__WHAT IS EXPECTED__:
Look for the string "From" in the listing below, then copy every line that has it.

__DATA PROVIDED__:
'''

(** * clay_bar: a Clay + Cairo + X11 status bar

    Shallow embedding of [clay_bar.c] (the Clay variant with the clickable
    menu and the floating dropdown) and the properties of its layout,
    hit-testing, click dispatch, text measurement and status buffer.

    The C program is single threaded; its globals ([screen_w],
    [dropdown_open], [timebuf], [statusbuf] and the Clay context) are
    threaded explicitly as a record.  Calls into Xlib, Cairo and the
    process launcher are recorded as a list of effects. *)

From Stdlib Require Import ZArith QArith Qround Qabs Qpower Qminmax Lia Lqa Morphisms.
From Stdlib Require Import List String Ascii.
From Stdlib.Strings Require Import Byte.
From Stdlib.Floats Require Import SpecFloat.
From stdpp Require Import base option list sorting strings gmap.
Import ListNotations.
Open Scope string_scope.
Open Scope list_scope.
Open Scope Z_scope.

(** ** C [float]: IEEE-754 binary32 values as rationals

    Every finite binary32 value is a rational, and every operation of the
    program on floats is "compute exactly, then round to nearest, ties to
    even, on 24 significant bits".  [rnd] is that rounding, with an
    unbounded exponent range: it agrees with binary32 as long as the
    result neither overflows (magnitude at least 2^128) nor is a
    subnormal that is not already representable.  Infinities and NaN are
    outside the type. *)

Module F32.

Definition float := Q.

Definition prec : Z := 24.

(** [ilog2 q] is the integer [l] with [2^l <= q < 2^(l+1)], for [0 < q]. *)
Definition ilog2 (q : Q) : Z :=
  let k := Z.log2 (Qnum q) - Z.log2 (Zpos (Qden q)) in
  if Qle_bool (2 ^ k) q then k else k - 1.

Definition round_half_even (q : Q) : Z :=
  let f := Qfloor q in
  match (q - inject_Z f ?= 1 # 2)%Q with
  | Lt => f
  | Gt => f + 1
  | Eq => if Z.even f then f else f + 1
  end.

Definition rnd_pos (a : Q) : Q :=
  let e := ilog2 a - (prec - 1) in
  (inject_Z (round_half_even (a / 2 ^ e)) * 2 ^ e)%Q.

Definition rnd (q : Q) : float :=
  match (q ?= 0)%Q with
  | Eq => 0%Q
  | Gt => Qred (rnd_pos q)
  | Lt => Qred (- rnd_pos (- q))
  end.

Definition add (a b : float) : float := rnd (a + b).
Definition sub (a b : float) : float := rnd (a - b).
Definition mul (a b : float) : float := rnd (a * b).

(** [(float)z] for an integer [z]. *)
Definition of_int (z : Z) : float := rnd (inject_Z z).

'''

__SOLUTION TO THIS PROBLEM__:
From Stdlib Require Import ZArith QArith Qround Qabs Qpower Qminmax Lia Lqa Morphisms.
From Stdlib Require Import List String Ascii.
From Stdlib.Strings Require Import Byte.
From Stdlib.Floats Require Import SpecFloat.
From stdpp Require Import base option list sorting strings gmap.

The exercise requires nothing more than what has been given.